A Scottish hare, two badgers, and a red kite deliver a message about gratitude in this week’s installment of The Willowbee Tree.
Oliver and I are feeling ever-so-thankful for the end of Winter, but sometimes we forget to acknowledge that gratitude in the face of still-freezing nights, and only short-lived breakthroughs of sun during long stretches of windy, rainy days. Instead of moping, we decided to harness that wind and make a red kite of our own!
This project is great for small and large hands, and produces a well-flying kite in 15 minutes or less.
Here’s what you need:
-1″ graph paper for your template (some wrapping paper already has a 1-inch grid on the back)
-2 plastic drinking straws (not the bendy kind)

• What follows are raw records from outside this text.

Definition mousePressEvent (event : QMouseEvent) (r : EntityTreeRenderer)
    (st : PointerState vec2)
  : outcome (PointerState vec2 * list (PointerSignal vec2)) :=
  match _tree r with
  | None => Returns (st, [])
  | Some tree =>
      if _shuttingDown r then Returns (st, [])
      else
        let ray := computePickRay w (event_x event) (event_y event) in
        let precisionPicking := negb (_dontDoPrecisionPicking st) in
        let rayPickResult :=
          findRayIntersectionWorker ray Lock precisionPicking r in
        if intersects rayPickResult then
          match findEntityByEntityItemID tree (entityID rayPickResult) with
          | None => Undefined NullDereference    (* entity->getProperties() *)
          | Some found =>
              let urlString := getHref w found in
              let lookup :=
                if usable_url w urlString then [HandleLookupString urlString]
                else [] in
              let pointerEvent :=
                pointer_event Press (entity rayPickResult) event ray
                  rayPickResult in
              let pressed :=
                MousePressOnEntity (entityID rayPickResult) pointerEvent
                :: call_script r (entityID rayPickResult)
                     "mousePressOnEntity" pointerEvent in
              let st := set_clicking (entityID rayPickResult) st in
              let clicked :=
                ClickDownOnEntity (_currentClickingOnEntityID st) pointerEvent
                :: call_script r (_currentClickingOnEntityID st)
                     "clickDownOnEntity" pointerEvent in
              Returns (set_lastPointerEvent pointerEvent st,
                       lookup ++ pressed ++ clicked)
          end
        else Returns (st, [MousePressOffEntity])
  end.

Definition mouseDoublePressEvent (event : QMouseEvent)
    (r : EntityTreeRenderer) (st : PointerState vec2)
  : PointerState vec2 * list (PointerSignal vec2) :=
  if bool_decide (_tree r = None) || _shuttingDown r then (st, [])
  else
    let ray := computePickRay w (event_x event) (event_y event) in
    let precisionPicking := negb (_dontDoPrecisionPicking st) in
    let rayPickResult := findRayIntersectionWorker ray Lock precisionPicking r in
    if intersects rayPickResult then
      let pointerEvent :=
        pointer_event Press (entity rayPickResult) event ray rayPickResult in
      let pressed :=
        MouseDoublePressOnEntity (entityID rayPickResult) pointerEvent
        :: call_script r (entityID rayPickResult)
             "mouseDoublePressOnEntity" pointerEvent in
      let st := set_clicking (entityID rayPickResult) st in
      let clicked :=
        ClickDownOnEntity (_currentClickingOnEntityID st) pointerEvent
        :: call_script r (_currentClickingOnEntityID st)
             "doubleclickOnEntity" pointerEvent in
      (set_lastPointerEvent pointerEvent st, pressed ++ clicked)
    else (st, [MouseDoublePressOffEntity]).

Definition mouseReleaseEvent (event : QMouseEvent) (r : EntityTreeRenderer)
    (st : PointerState vec2)
  : PointerState vec2 * list (PointerSignal vec2) :=
  match _tree r with
  | None => (st, [])
  | Some tree =>
      if _shuttingDown r then (st, [])
      else
        let ray := computePickRay w (event_x event) (event_y event) in
        let precisionPicking := negb (_dontDoPrecisionPicking st) in
        let rayPickResult :=
          findRayIntersectionWorker ray Lock precisionPicking r in
        let '(st, released) :=
          if intersects rayPickResult then
            let pointerEvent :=
              pointer_event Release (entity rayPickResult) event ray
                rayPickResult in
            (set_lastPointerEvent pointerEvent st,
             MouseReleaseOnEntity (entityID rayPickResult) pointerEvent
             :: call_script r (entityID rayPickResult)
                  "mouseReleaseOnEntity" pointerEvent)
          else (st, []) in
        (* Even if we're no longer intersecting with an entity, if we
           started clicking on it, and now we're releasing the button, then
           this is considered a clickOn event *)
        let clicked :=
          if negb (isInvalidID w (_currentClickingOnEntityID st)) then
            let found :=
              findEntityByID w tree (_currentClickingOnEntityID st) in
            let pointerEvent :=
              pointer_event Release found event ray rayPickResult in
            ClickReleaseOnEntity (_currentClickingOnEntityID st) pointerEvent
            :: call_script r (entityID rayPickResult)
                 "clickReleaseOnEntity" pointerEvent
          else [] in
        (* makes it the unknown ID, we just released so we can't be
           clicking on anything *)
        (set_clicking (UNKNOWN_ENTITY_ID w) st, released ++ clicked)
  end.

Definition mouseMoveEvent (event : QMouseEvent) (r : EntityTreeRenderer)
    (st : PointerState vec2)
  : PointerState vec2 * list (PointerSignal vec2) :=
  match _tree r with
  | None => (st, [])
  | Some tree =>
      if _shuttingDown r then (st, [])
      else
        let ray := computePickRay w (event_x event) (event_y event) in
        (* for mouse moves we do not do precision picking *)
        let precisionPicking := false in
        let rayPickResult :=
          findRayIntersectionWorker ray TryLock precisionPicking r in
        let '(st, hovered) :=
          if intersects rayPickResult then
            let pointerEvent :=
              pointer_event Move (entity rayPickResult) event ray
                rayPickResult in
            let moved :=
              MouseMoveOnEntity (entityID rayPickResult) pointerEvent
              :: (if _entitiesScriptEngine r then
                    [CallPointerScript (entityID rayPickResult)
                       "mouseMoveEvent" pointerEvent;
                     CallPointerScript (entityID rayPickResult)
                       "mouseMoveOnEntity" pointerEvent]
                  else []) in
            (* if we were previously hovering over an entity, and this new
               entity is not the same as our previous entity then we need
               to send the hover leave *)
            let left_previous :=
              if negb (isInvalidID w (_currentHoverOverEntityID st))
                 && bool_decide
                      (entityID rayPickResult ≠ _currentHoverOverEntityID st)
              then
                let found :=
                  findEntityByID w tree (_currentHoverOverEntityID st) in
                let pointerEvent :=
                  pointer_event Move found event ray rayPickResult in
                HoverLeaveEntity (_currentHoverOverEntityID st) pointerEvent
                :: call_script r (_currentHoverOverEntityID st)
                     "hoverLeaveEntity" pointerEvent
              else [] in
            (* If the new hover entity does not match the previous hover
               entity then we are entering the new one *)
            let entered :=
              if bool_decide
                   (entityID rayPickResult ≠ _currentHoverOverEntityID st)
              then
                HoverEnterEntity (entityID rayPickResult) pointerEvent
                :: call_script r (entityID rayPickResult)
                     "hoverEnterEntity" pointerEvent
              else [] in
            (* and finally, no matter what, if we're intersecting an entity
               then we're definitely hovering over it *)
            let over :=
              HoverOverEntity (entityID rayPickResult) pointerEvent
              :: call_script r (entityID rayPickResult)
                   "hoverOverEntity" pointerEvent in
            (* remember what we're hovering over *)
            (set_lastPointerEvent pointerEvent
               (set_hover (entityID rayPickResult) st),
             moved ++ left_previous ++ entered ++ over)
          else if negb (isInvalidID w (_currentHoverOverEntityID st)) then
            (* we're no longer hovering over any entity: send the hover
               leave for our previous entity *)
            let found :=
              findEntityByID w tree (_currentHoverOverEntityID st) in
            let pointerEvent :=
              pointer_event Move found event ray rayPickResult in
            (set_hover (UNKNOWN_ENTITY_ID w) st,   (* makes it the unknown ID *)
             HoverLeaveEntity (_currentHoverOverEntityID st) pointerEvent
             :: call_script r (_currentHoverOverEntityID st)
                  "hoverLeaveEntity" pointerEvent)
          else (st, []) in
        (* if we started clicking on an entity and we have not yet released
           the hold then this is still considered a holdingClickOnEntity
           event *)
        let held :=
          if negb (isInvalidID w (_currentClickingOnEntityID st)) then
            let found :=
              findEntityByID w tree (_currentClickingOnEntityID st) in
            let pointerEvent :=
              pointer_event Move found event ray rayPickResult in
            HoldingClickOnEntity (_currentClickingOnEntityID st) pointerEvent
            :: call_script r (_currentClickingOnEntityID st)
                 "holdingClickOnEntity" pointerEvent
          else [] in
        (st, hovered ++ held)
  end.

End Pointer.

(** ** Sequences of mouse events and the signals they may produce *)

Inductive MouseInput :=
| MousePress (event : QMouseEvent)
| MouseDoublePress (event : QMouseEvent)
| MouseRelease (event : QMouseEvent)
| MouseMove (event : QMouseEvent).

Definition handle_mouse {vec2} (w : PointerEnvironment vec2)
    (input : MouseInput) (r : EntityTreeRenderer) (st : PointerState vec2)
  : outcome (PointerState vec2 * list (PointerSignal vec2)) :=
  match input with
  | MousePress event => mousePressEvent vec2 w event r st
  | MouseDoublePress event => Returns (mouseDoublePressEvent vec2 w event r st)
  | MouseRelease event => Returns (mouseReleaseEvent vec2 w event r st)
  | MouseMove event => Returns (mouseMoveEvent vec2 w event r st)
  end.

(** The handlers called one after the other, their signals in order. *)
Fixpoint handle_mouse_all {vec2} (w : PointerEnvironment vec2)
    (inputs : list MouseInput) (r : EntityTreeRenderer)
    (st : PointerState vec2)
  : outcome (PointerState vec2 * list (PointerSignal vec2)) :=
  match inputs with
  | [] => Returns (st, [])
  | input :: rest =>
      '(st1, first) ← handle_mouse w input r st;
      '(st2, others) ← handle_mouse_all w rest r st1;
      Returns (st2, first ++ others)
  end.

(** Reads a list of signals as a protocol on the entity hovered and the
    entity clicked: an enter needs nothing hovered, an over and a leave need
    that entity hovered, a hold and a click release need that entity
    clicked; a leave and a click release forget the entity.  Gives the two
    entities at the end, or [None] where a signal breaks the protocol. *)
Fixpoint replay {vec2} (w : PointerEnvironment vec2)
    (hover click : EntityItemID) (signals : list (PointerSignal vec2))
  : option (EntityItemID * EntityItemID) :=
  match signals with
  | [] => Some (hover, click)
  | HoverEnterEntity i _ :: rest =>
      if isInvalidID w hover then replay w i click rest else None
  | HoverOverEntity i _ :: rest =>
      if bool_decide (hover = i) then replay w hover click rest else None
  | HoverLeaveEntity i _ :: rest =>
      if bool_decide (hover = i) && negb (isInvalidID w i)
      then replay w (UNKNOWN_ENTITY_ID w) click rest else None
  | ClickDownOnEntity i _ :: rest => replay w hover i rest
  | HoldingClickOnEntity i _ :: rest =>
      if bool_decide (click = i) && negb (isInvalidID w i)
      then replay w hover click rest else None
  | ClickReleaseOnEntity i _ :: rest =>
      if bool_decide (click = i) && negb (isInvalidID w i)
      then replay w hover (UNKNOWN_ENTITY_ID w) rest else None
  | _ :: rest => replay w hover click rest
  end.

(** There is one invalid id, the unknown one:
    [isInvalidID() { return *this == UNKNOWN_ENTITY_ID; }]. *)
Definition one_invalid_id {vec2} (w : PointerEnvironment vec2) : Prop :=
  ∀ i, isInvalidID w i = true ↔ i = UNKNOWN_ENTITY_ID w.

(** ** Sample data for the pointer and collision examples *)

(** A screen on which the pixel column [px] shows the entity with id [px],
    if the tree has one, and nothing otherwise. *)
Definition sample_pointer : PointerEnvironment (Z * Z) :=
  {| computePickRay := λ px py,
       {| origin_of := point px py 0; direction := point 0 0 1 |};
     findRayIntersection := λ tree ray _ _,
       let found :=
         findEntityByEntityItemID tree
           (Z.to_N (float_to_Z (x (origin_of ray)))) in
       {| hit := match found with Some _ => true | None => false end;
          hit_distance := float_of_Z 5; hit_face := 0;
          hit_surfaceNormal := point 0 0 (-1); hit_entity := found;
          hit_accurate := true |};
     findEntityByID := findEntityByEntityItemID;
     getHref := λ _, EmptyString;
     usable_url := λ url, negb (String.eqb url EmptyString);
     projectOntoEntityXYPlane := λ _ ray _,
       (float_to_Z (x (origin_of ray)), float_to_Z (y (origin_of ray)));
     no_intersection :=
       {| intersects := false; accurate := true; entityID := 0%N;
          distance := float_of_Z 0; face := 0; intersection := origin;
          surfaceNormal := origin; entity := None |};
     LeftButton := 1; RightButton := 2; MiddleButton := 4;
     PrimaryButton := 1; SecondaryButton := 2; TertiaryButton := 4;
     NoButtons := 0;
     UNKNOWN_ENTITY_ID := 0%N;
     isInvalidID := λ i, bool_decide (i = 0%N) |}.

-crochet cotton or kitchen twine cut to 24 inches
The layout for this kite is like a lopsided house. Using the photo above as an example, start at the edge of a square and draw a line 7.5 inches long. From the left point, draw upwards 2.5 inches, and from the right point, draw upwards 3.75 inches. From the top of each of those points, meet in a position three lines over from the right and seven lines up from the bottom. That was the hardest part!
Fold your wrapping paper in half and position your template so that the 7.5 inch side is on the fold. Cut out your pattern.
Position your straws with one running from Point A to Point C, and the other running from Point B to Point D. Simply tape them down in place at the ends. A standard size straight drinking straw should fit this space perfectly. Also affix tape to each side corner to reinforce it.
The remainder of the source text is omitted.